Activity: Would you reproduce, without any alteration, the lines from the opening line of the entries through the line that has "split; [reflexivity |]." in it?
Source data START
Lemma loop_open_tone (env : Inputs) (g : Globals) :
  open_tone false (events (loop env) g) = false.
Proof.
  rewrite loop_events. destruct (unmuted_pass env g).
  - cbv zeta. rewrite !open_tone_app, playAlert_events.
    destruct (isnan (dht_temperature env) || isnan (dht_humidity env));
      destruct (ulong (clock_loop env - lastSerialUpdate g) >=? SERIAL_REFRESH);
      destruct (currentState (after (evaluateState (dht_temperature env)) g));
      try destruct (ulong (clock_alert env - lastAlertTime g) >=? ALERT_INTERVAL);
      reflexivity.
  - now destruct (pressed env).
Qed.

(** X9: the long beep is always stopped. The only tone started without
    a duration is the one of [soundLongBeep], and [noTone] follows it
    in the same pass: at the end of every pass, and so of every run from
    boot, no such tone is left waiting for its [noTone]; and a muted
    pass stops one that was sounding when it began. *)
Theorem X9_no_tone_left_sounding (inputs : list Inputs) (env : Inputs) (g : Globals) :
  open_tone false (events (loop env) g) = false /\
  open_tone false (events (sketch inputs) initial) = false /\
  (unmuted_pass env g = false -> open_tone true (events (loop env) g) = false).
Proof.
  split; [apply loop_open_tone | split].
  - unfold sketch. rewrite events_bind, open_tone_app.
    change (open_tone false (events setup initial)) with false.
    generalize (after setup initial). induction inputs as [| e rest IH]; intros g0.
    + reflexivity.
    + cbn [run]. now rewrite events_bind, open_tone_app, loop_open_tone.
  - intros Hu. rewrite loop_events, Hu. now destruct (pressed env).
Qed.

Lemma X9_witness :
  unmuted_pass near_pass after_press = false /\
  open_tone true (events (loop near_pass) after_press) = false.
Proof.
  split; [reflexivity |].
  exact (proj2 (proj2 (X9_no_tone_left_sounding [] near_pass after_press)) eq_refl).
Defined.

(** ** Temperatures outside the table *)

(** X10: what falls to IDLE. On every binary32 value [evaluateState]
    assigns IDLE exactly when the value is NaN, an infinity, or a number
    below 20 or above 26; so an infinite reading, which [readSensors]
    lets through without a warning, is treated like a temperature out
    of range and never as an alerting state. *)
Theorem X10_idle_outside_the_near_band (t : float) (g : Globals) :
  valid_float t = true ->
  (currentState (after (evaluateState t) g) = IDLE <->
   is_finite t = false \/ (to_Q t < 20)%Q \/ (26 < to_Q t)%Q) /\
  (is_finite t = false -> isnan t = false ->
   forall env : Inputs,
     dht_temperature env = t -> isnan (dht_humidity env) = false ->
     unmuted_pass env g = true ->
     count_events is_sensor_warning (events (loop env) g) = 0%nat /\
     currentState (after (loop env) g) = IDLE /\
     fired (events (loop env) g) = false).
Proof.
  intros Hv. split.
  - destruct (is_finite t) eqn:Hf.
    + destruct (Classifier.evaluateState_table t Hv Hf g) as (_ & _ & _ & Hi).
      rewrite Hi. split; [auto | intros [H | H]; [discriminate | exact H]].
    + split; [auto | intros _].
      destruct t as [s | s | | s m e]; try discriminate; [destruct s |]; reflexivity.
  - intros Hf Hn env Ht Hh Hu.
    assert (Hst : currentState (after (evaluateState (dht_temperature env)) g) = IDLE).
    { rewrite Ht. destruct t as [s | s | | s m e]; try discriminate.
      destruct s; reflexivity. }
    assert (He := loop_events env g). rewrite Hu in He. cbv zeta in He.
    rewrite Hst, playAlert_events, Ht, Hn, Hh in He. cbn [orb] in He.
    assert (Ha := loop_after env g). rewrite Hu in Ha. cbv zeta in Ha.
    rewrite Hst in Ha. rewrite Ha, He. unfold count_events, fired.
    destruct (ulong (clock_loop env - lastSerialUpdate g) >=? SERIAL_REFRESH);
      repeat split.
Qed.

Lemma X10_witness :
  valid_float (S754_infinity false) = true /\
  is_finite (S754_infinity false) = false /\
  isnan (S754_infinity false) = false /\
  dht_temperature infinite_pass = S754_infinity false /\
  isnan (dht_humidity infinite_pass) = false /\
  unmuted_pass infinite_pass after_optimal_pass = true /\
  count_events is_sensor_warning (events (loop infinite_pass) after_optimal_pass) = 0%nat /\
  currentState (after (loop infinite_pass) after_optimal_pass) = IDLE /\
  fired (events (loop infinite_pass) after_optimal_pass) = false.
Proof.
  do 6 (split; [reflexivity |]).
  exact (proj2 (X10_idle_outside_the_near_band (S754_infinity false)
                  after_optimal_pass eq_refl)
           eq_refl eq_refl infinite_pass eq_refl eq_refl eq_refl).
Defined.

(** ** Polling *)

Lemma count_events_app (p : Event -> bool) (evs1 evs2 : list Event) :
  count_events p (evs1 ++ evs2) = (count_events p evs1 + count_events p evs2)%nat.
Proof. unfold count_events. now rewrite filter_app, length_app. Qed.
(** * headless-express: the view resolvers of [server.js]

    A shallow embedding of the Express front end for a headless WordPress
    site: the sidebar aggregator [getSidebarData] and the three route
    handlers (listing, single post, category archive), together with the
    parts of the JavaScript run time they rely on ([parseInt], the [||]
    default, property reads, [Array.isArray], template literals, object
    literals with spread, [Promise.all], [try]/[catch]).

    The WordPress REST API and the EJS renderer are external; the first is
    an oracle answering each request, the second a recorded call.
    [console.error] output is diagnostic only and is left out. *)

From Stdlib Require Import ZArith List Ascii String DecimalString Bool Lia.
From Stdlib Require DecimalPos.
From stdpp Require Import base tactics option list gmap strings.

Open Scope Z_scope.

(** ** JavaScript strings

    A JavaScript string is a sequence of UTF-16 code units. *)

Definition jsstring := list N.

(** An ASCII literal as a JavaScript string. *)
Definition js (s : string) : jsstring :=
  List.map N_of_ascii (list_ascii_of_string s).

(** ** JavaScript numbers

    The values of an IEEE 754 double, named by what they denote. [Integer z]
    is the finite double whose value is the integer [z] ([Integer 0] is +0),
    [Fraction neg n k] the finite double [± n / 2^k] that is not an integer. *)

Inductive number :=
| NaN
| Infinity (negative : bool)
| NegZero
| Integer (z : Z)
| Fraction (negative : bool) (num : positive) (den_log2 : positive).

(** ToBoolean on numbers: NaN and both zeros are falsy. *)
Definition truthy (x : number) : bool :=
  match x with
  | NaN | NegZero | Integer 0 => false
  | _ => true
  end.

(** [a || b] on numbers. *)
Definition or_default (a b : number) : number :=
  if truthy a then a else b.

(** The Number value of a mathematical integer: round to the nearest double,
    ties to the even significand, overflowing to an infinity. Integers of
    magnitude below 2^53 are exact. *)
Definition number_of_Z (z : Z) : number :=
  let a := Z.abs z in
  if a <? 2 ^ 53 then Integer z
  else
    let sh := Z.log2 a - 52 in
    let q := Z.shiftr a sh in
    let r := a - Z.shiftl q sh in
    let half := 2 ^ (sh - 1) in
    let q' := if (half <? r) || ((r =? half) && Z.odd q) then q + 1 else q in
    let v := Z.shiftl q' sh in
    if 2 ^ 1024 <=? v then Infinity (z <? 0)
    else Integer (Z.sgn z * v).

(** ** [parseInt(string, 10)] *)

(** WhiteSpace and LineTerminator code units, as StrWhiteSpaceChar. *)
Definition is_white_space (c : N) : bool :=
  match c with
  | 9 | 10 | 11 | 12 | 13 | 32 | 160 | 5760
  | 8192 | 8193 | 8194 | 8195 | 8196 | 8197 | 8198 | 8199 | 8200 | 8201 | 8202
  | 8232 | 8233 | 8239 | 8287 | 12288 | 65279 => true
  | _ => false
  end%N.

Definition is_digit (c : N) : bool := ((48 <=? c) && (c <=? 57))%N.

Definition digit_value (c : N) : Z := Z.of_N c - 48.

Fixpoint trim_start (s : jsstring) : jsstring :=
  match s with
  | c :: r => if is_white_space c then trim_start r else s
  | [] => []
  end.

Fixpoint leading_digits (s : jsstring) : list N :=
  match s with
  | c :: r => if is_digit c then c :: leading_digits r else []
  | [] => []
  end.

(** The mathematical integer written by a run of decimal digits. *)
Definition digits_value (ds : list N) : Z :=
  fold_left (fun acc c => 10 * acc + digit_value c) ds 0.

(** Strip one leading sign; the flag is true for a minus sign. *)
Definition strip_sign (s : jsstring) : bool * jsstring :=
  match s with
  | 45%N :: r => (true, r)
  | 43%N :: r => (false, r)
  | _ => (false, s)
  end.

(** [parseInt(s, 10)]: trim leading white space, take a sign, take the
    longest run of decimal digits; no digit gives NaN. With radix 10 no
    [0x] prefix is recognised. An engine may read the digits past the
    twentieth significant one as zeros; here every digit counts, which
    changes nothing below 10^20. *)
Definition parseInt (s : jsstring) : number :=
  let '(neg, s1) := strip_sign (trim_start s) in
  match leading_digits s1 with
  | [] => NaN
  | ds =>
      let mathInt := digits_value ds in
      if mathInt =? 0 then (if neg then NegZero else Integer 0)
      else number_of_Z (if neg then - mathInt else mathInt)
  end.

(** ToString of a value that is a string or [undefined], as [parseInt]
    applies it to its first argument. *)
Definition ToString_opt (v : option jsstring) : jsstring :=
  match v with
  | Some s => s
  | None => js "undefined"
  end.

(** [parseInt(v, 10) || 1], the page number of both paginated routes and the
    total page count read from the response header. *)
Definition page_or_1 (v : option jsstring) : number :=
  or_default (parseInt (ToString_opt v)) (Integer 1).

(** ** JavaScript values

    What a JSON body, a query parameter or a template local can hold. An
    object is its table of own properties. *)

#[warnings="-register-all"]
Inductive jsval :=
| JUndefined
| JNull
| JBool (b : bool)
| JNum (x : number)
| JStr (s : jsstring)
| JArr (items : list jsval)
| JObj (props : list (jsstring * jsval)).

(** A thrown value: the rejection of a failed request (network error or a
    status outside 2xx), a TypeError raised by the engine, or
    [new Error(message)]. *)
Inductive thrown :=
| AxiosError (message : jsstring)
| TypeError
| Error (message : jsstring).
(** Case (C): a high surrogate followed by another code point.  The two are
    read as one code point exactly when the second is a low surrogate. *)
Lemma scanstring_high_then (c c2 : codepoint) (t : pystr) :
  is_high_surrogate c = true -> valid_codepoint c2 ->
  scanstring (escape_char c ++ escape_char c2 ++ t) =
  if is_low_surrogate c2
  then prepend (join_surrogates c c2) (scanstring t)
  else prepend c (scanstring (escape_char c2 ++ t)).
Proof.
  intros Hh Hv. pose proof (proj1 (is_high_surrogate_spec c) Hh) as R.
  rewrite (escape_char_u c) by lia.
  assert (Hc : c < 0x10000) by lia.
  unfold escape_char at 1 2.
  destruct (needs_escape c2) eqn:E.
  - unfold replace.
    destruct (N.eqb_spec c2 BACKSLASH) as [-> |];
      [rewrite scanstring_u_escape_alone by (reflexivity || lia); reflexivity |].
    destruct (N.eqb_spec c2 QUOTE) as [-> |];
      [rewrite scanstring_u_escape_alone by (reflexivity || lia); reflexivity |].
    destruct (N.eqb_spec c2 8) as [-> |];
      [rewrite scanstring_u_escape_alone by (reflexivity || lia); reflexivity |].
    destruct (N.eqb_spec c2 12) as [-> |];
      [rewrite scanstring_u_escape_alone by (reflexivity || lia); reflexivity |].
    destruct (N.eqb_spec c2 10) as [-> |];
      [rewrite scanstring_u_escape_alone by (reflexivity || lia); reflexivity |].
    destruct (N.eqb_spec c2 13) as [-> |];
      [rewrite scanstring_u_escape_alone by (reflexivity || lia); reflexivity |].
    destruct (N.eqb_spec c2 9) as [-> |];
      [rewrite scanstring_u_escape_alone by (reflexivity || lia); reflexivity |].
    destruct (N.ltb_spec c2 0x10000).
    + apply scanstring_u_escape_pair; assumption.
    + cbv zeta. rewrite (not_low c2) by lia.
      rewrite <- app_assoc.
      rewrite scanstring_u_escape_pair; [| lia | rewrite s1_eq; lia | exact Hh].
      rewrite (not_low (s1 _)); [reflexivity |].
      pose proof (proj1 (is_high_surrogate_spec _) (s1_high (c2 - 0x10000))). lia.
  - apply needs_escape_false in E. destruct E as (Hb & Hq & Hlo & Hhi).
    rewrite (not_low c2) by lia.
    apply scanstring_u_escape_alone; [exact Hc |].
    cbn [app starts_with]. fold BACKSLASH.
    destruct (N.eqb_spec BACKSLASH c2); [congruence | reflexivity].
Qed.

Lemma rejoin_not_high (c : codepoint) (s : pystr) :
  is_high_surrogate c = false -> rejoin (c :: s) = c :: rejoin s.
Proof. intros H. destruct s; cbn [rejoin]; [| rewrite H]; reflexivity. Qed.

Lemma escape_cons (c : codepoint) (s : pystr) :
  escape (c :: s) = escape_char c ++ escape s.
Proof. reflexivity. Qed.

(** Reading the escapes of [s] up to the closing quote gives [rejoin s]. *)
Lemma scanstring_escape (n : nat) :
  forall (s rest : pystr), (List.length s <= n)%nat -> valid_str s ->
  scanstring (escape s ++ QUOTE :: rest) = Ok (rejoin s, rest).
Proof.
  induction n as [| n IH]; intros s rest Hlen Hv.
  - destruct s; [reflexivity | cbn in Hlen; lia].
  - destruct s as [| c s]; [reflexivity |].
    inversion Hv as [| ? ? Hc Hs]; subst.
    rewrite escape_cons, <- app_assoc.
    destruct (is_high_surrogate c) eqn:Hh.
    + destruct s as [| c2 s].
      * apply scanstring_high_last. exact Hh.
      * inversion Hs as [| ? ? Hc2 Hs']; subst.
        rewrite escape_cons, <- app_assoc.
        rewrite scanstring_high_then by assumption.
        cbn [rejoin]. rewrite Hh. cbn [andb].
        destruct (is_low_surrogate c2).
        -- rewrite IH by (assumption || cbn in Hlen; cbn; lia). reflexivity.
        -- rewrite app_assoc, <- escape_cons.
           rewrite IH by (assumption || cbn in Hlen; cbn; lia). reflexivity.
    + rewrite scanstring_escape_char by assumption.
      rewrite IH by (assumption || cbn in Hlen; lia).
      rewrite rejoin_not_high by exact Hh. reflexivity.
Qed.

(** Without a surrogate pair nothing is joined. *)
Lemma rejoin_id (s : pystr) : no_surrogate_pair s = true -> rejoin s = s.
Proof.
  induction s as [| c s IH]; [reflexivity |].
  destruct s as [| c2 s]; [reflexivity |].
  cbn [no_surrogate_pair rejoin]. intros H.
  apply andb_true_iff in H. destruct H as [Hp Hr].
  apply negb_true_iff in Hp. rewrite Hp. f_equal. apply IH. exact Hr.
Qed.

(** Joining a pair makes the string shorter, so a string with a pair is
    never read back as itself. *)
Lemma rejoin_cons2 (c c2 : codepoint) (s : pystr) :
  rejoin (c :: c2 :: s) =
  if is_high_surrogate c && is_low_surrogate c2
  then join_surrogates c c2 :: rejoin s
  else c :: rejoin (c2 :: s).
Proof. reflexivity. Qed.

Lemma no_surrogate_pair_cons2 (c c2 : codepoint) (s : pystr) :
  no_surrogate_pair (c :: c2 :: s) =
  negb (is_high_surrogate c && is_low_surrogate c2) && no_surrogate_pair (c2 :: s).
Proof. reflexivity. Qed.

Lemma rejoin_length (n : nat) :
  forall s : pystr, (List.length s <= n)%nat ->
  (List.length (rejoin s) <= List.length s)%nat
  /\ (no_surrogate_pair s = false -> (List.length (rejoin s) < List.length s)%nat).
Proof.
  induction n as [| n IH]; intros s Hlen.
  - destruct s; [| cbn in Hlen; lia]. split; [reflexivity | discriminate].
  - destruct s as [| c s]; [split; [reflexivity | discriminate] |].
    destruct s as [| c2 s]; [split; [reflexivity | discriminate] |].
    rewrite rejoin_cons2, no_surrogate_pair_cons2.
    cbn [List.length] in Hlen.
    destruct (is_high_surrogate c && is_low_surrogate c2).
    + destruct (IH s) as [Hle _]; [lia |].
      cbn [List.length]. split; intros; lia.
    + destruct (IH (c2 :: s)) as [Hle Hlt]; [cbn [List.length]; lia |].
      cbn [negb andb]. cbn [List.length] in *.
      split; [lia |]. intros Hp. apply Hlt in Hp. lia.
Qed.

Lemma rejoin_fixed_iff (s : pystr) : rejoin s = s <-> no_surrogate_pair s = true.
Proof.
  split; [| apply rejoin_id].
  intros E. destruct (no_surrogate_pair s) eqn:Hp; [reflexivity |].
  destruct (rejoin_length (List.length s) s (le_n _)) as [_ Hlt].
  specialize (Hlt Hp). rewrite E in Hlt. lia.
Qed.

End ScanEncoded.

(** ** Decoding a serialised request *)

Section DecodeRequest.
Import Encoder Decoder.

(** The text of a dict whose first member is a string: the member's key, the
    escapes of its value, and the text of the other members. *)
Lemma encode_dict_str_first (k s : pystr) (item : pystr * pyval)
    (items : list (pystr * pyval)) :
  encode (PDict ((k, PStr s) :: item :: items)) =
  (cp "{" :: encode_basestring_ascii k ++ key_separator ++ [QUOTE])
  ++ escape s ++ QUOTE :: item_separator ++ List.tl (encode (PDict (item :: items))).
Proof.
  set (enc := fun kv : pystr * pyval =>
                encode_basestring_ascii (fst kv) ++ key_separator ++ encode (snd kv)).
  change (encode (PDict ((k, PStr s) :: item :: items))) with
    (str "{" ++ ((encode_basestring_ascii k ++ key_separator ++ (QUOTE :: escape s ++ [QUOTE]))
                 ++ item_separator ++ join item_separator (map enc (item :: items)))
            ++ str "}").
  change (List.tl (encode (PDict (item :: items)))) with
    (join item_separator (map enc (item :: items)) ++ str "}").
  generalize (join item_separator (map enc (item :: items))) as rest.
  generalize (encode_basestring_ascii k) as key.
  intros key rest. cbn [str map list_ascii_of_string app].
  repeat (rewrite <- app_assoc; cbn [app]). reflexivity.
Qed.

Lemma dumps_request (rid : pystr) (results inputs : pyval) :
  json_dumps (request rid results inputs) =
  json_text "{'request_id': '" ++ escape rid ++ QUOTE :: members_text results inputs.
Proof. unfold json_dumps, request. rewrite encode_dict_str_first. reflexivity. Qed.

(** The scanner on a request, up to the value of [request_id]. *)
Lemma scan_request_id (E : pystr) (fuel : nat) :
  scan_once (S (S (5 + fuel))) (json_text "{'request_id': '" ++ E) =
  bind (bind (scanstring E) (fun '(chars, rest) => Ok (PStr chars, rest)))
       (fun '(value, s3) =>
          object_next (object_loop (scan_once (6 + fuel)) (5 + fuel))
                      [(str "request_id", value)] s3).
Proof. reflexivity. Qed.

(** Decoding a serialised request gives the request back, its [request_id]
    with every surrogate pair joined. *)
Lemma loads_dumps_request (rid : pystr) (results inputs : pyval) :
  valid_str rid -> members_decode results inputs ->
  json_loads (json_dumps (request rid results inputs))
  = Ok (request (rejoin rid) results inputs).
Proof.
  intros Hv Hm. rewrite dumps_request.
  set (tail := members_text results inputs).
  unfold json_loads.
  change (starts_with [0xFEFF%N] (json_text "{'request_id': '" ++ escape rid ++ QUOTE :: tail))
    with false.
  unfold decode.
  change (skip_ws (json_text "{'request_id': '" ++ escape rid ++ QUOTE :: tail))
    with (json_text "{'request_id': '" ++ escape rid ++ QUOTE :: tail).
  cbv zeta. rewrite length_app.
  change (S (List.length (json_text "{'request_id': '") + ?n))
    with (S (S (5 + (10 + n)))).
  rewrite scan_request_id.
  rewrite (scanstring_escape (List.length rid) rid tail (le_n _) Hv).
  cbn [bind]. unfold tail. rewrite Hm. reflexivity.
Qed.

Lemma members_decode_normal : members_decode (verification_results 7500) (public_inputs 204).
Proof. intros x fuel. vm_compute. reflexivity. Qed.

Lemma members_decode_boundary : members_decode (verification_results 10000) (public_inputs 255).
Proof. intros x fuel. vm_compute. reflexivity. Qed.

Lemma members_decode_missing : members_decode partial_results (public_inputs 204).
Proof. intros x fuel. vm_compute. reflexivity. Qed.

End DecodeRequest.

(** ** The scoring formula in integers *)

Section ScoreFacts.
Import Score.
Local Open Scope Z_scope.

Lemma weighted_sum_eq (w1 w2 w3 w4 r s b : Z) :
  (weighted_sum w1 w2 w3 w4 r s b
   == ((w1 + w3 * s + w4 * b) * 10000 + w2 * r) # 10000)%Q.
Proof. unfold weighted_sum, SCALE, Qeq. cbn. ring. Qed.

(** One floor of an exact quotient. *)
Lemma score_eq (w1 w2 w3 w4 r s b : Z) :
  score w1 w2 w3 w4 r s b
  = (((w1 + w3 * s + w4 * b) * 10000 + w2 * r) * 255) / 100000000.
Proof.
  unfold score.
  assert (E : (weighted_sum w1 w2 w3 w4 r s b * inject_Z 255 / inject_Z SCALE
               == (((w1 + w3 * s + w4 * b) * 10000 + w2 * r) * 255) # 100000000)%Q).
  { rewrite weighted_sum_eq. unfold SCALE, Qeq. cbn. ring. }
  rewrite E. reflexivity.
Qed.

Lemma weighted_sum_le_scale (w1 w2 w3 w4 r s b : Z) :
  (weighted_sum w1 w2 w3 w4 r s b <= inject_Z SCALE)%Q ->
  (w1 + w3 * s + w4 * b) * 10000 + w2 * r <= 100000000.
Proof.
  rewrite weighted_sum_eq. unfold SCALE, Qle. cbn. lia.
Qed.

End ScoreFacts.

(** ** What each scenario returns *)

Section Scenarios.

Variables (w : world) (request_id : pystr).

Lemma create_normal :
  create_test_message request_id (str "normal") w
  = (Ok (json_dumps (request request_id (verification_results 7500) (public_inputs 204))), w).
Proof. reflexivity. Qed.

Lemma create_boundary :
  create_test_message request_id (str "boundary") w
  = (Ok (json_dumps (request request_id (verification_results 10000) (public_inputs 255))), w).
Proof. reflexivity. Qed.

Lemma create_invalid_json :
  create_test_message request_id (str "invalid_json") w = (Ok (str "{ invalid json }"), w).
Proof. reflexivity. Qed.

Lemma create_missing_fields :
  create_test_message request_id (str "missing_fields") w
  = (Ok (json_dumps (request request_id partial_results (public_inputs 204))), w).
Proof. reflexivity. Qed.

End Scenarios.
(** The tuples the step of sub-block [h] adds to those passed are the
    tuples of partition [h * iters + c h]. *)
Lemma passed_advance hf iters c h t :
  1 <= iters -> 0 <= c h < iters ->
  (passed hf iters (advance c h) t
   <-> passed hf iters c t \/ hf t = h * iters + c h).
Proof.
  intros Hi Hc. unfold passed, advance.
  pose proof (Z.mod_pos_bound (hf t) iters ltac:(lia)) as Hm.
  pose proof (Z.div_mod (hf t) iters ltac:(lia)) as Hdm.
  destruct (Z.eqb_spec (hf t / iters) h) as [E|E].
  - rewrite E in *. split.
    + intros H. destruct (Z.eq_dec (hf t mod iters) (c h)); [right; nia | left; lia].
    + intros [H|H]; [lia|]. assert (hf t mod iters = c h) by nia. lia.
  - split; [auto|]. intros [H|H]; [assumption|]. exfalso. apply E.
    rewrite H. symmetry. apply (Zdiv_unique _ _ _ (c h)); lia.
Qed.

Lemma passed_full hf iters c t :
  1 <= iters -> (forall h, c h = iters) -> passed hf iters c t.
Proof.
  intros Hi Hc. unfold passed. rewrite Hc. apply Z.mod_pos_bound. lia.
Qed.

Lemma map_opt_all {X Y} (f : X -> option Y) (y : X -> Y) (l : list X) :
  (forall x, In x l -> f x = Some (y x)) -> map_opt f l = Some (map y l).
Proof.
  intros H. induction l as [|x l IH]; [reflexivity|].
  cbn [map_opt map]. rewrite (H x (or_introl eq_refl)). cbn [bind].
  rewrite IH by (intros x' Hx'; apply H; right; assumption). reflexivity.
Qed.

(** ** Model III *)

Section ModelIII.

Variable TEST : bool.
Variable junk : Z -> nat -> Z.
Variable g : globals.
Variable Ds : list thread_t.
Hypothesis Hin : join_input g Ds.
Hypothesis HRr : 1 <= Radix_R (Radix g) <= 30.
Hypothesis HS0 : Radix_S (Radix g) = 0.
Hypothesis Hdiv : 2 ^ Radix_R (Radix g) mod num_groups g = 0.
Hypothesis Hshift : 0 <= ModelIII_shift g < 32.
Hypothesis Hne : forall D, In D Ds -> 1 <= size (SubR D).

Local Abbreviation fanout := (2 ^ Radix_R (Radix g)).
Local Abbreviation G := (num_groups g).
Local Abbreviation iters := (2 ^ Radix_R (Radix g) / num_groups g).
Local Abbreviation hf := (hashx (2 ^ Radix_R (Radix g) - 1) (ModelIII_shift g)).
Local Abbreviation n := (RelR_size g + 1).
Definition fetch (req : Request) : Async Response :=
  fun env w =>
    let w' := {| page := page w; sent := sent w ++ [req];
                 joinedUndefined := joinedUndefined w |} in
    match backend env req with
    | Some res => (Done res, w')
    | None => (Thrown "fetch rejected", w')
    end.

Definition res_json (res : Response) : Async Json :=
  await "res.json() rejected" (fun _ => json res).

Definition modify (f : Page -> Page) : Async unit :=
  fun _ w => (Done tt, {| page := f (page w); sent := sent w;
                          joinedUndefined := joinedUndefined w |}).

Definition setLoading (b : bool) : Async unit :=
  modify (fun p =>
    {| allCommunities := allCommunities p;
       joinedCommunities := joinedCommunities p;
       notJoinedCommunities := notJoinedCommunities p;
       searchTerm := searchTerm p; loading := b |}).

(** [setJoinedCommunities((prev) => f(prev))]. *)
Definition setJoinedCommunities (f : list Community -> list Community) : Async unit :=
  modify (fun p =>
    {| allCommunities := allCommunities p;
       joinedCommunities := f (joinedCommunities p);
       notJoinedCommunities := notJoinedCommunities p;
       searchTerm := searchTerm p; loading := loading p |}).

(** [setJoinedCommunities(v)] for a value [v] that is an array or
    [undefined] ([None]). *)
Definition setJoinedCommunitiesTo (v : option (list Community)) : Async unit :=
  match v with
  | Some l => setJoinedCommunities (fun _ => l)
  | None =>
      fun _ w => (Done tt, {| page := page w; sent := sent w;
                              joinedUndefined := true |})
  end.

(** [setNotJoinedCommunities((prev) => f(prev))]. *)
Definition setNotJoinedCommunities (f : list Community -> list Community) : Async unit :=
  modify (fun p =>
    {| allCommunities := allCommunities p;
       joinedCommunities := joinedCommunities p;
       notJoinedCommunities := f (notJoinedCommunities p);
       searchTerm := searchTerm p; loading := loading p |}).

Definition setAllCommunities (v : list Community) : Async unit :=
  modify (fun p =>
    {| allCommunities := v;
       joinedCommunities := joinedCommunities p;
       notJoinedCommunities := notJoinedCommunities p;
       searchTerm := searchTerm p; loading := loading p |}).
Source data END
Finished task:
Lemma loop_open_tone (env : Inputs) (g : Globals) :
  open_tone false (events (loop env) g) = false.
Proof.
  rewrite loop_events. destruct (unmuted_pass env g).
  - cbv zeta. rewrite !open_tone_app, playAlert_events.
    destruct (isnan (dht_temperature env) || isnan (dht_humidity env));
      destruct (ulong (clock_loop env - lastSerialUpdate g) >=? SERIAL_REFRESH);
      destruct (currentState (after (evaluateState (dht_temperature env)) g));
      try destruct (ulong (clock_alert env - lastAlertTime g) >=? ALERT_INTERVAL);
      reflexivity.
  - now destruct (pressed env).
Qed.

(** X9: the long beep is always stopped. The only tone started without
    a duration is the one of [soundLongBeep], and [noTone] follows it
    in the same pass: at the end of every pass, and so of every run from
    boot, no such tone is left waiting for its [noTone]; and a muted
    pass stops one that was sounding when it began. *)
Theorem X9_no_tone_left_sounding (inputs : list Inputs) (env : Inputs) (g : Globals) :
  open_tone false (events (loop env) g) = false /\
  open_tone false (events (sketch inputs) initial) = false /\
  (unmuted_pass env g = false -> open_tone true (events (loop env) g) = false).
Proof.
  split; [apply loop_open_tone | split].
  - unfold sketch. rewrite events_bind, open_tone_app.
    change (open_tone false (events setup initial)) with false.
    generalize (after setup initial). induction inputs as [| e rest IH]; intros g0.
    + reflexivity.
    + cbn [run]. now rewrite events_bind, open_tone_app, loop_open_tone.
  - intros Hu. rewrite loop_events, Hu. now destruct (pressed env).
Qed.

Lemma X9_witness :
  unmuted_pass near_pass after_press = false /\
  open_tone true (events (loop near_pass) after_press) = false.
Proof.
  split; [reflexivity |].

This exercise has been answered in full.